[What the exercise asks] Restate word for word the lines in the listing below, starting at the line containing "what [_handle] does. *)" and ending at the line containing "handle_worklist fuel call body ((Arg", both included; leave out the rest.

[Task inputs]
◇ ◇ ◇

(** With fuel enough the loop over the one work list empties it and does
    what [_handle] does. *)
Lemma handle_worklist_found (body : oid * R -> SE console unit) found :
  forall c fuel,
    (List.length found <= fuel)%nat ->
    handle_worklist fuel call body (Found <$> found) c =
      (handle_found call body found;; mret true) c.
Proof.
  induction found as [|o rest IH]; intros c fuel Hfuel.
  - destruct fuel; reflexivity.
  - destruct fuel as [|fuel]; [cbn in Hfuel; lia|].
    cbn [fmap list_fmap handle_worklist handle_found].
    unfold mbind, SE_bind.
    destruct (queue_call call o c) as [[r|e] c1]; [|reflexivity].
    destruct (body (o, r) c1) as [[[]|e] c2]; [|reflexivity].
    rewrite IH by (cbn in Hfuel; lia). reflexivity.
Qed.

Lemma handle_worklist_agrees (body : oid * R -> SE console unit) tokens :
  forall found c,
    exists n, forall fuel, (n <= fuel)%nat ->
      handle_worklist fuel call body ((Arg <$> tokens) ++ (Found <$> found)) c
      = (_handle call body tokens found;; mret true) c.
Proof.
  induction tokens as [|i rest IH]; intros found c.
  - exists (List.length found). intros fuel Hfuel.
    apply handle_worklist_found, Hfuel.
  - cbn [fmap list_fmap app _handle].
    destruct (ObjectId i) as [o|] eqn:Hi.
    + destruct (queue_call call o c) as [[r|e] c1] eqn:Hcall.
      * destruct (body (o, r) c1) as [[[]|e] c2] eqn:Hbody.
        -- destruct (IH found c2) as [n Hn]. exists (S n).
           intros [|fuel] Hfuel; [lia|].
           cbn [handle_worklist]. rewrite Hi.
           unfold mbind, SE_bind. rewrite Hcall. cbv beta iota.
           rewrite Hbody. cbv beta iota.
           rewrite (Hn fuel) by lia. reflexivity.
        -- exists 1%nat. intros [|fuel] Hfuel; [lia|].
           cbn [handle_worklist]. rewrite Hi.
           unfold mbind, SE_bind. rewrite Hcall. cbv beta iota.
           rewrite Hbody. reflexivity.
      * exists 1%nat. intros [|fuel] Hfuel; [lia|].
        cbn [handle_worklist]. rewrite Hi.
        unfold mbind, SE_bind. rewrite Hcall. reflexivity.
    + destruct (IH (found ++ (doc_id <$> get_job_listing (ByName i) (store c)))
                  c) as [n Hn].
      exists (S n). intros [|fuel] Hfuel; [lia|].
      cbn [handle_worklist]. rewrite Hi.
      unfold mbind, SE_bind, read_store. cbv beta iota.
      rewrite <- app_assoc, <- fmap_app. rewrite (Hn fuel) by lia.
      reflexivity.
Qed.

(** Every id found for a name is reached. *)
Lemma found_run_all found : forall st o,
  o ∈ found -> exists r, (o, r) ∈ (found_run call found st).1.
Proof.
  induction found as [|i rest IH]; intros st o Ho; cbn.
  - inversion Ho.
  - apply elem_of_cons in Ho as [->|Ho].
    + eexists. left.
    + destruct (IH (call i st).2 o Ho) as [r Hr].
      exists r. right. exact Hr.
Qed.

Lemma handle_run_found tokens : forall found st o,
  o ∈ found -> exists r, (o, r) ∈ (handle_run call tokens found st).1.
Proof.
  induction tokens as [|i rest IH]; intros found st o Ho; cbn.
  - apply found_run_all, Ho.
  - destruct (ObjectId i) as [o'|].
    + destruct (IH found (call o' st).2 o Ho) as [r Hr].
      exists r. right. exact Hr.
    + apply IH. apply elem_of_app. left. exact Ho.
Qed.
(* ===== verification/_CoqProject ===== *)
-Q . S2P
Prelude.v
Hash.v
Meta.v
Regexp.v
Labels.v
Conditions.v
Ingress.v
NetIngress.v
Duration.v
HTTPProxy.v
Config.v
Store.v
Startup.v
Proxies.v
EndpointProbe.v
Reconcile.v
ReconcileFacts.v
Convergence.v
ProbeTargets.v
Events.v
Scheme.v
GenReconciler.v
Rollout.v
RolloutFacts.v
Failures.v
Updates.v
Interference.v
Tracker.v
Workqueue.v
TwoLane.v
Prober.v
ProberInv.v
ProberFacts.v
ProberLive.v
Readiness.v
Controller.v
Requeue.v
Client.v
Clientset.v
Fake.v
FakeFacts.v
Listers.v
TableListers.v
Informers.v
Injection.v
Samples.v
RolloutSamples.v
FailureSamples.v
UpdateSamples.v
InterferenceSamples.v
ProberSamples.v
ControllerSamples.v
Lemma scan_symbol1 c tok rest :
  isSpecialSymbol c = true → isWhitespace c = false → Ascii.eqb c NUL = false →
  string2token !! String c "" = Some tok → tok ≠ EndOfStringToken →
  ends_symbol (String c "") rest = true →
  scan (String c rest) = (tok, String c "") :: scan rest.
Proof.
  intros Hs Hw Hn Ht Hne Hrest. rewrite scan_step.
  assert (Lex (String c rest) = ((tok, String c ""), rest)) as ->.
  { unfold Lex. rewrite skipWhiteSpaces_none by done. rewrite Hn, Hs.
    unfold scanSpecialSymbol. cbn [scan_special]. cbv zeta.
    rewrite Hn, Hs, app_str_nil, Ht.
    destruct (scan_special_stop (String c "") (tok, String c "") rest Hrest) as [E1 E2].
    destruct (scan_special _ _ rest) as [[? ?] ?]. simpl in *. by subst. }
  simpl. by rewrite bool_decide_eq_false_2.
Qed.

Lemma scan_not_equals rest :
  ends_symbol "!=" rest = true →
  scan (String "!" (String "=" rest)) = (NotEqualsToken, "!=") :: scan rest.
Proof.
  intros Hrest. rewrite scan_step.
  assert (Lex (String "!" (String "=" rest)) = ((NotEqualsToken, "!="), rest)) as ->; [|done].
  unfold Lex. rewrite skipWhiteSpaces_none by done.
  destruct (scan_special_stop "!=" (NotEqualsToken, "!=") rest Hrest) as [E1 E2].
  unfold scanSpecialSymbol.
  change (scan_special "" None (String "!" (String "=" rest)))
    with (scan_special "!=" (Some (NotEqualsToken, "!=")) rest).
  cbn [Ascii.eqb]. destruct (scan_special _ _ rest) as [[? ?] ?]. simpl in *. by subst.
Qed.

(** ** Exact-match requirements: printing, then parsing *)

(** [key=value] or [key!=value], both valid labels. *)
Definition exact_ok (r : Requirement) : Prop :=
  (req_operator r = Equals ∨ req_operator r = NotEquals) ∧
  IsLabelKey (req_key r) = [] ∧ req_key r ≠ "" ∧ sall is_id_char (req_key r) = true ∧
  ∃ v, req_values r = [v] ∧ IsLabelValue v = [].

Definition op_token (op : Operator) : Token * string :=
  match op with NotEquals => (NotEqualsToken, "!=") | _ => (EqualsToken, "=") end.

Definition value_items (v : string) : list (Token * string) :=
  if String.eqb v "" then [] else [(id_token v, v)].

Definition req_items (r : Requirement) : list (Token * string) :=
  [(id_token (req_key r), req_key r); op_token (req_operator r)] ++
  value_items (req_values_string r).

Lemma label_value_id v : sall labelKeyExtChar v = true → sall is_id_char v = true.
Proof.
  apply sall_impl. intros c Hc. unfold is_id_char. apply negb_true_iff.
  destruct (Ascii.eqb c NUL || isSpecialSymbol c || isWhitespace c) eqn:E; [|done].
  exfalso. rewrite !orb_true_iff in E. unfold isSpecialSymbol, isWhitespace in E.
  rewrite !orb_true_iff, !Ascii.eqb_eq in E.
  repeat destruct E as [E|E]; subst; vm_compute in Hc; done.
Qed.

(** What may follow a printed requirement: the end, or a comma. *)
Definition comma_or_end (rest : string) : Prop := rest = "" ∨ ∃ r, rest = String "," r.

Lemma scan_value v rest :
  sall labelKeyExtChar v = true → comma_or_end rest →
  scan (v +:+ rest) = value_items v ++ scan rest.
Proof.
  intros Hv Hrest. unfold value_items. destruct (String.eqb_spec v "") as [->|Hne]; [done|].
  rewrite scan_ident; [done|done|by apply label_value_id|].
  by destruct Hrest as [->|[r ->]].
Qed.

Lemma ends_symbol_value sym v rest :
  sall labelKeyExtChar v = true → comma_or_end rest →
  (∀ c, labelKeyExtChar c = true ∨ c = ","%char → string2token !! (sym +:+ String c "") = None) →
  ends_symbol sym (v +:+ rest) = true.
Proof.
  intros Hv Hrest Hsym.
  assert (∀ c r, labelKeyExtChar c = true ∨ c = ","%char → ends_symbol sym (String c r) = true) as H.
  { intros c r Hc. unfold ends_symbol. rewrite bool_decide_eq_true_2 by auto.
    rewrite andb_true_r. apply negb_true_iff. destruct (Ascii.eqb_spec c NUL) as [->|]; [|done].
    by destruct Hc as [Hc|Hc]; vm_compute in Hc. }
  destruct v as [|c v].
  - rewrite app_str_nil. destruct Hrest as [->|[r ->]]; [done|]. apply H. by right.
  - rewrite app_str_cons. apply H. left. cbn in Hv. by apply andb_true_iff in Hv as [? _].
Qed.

◇ ◇ ◇

[Task result]
    what [_handle] does. *)
Lemma handle_worklist_found (body : oid * R -> SE console unit) found :
  forall c fuel,
    (List.length found <= fuel)%nat ->
    handle_worklist fuel call body (Found <$> found) c =
      (handle_found call body found;; mret true) c.
Proof.
  induction found as [|o rest IH]; intros c fuel Hfuel.
  - destruct fuel; reflexivity.
  - destruct fuel as [|fuel]; [cbn in Hfuel; lia|].
    cbn [fmap list_fmap handle_worklist handle_found].
    unfold mbind, SE_bind.
    destruct (queue_call call o c) as [[r|e] c1]; [|reflexivity].
    destruct (body (o, r) c1) as [[[]|e] c2]; [|reflexivity].
    rewrite IH by (cbn in Hfuel; lia). reflexivity.
Qed.

Lemma handle_worklist_agrees (body : oid * R -> SE console unit) tokens :
  forall found c,
    exists n, forall fuel, (n <= fuel)%nat ->
      handle_worklist fuel call body ((Arg <$> tokens) ++ (Found <$> found)) c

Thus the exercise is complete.